В коридоре бесшумно катился нам навстречу Евстигнеев – он уселся переобуться, несмотря на жару, в подшитые валенки.
– Вот же он, Алексей Захарыч, дружок-то ваш… Вот же он!
И все всматривался, цепко, по-собачьи в костистую острую рожу Красного, запоминал старательно, взглядом липким, приставучим лапал, щупал его рост, одежду, особые приметы – а вдруг придется еще показания давать, не может он, ветеран службы, позорно мямлить: «не запомнил»! На то он и поставлен ответственным по подъезду, на то он и есть у нас старший по квартире, на то и служит внештатным участковым инспектором, чтобы все запоминать, все слышать, всех знать!
И хотя не до него мне было, а отказать себе в удовольствии не смог:
– Познакомься, Лева, с этим милым человеком…

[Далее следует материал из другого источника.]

(** * attachments-extractor: a shallow embedding and its properties

    The program reads e-mail files, selects the parts that are attachments
    and writes them below [attachments/].  Python objects are modelled as
    follows.

    - A [str] is a list of Unicode code points ([N]).
    - A message is a record of what the accessors of [email.message] return.
    - The file system is a finite map from normalised locations to nodes.
    - Effects (file system, the two output streams, the random generator and
      exceptions) are threaded through a state-and-exception monad [M].

    What the model leaves out.  The accessors of a parsed message and the
    writes to the two output streams are taken to return, so the properties
    below say what a run has done when it returns or is caught in a loop,
    and none of them says that a run ends without an exception.  Every name
    is taken to be one that the file system accepts, a location is
    normalised by its text, and there are no symbolic links: the properties
    about written files are stated for the path that is opened. *)

From Stdlib Require Import ZArith NArith List Ascii String Lia.
From stdpp Require Import base option list gmap.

Крыса вежливо показала желтые клыки, протянула сухую лапку, культурным голосом рокотнула:
– Красный.
И кабан тряпочный пихнул ему свою подагрическую лопату:
– Евстигнеев – мое фамилие, значица. С большой приятностью…
– Лева, это наш Евстигнеев, прекрасный парень, – сказал я. – Но у него, сукина кота, склероз стал сильнее бдительности. Написал на меня донос в милицию, прохвост эдакий, и по безумию своему опустил его в мой почтовый ящик.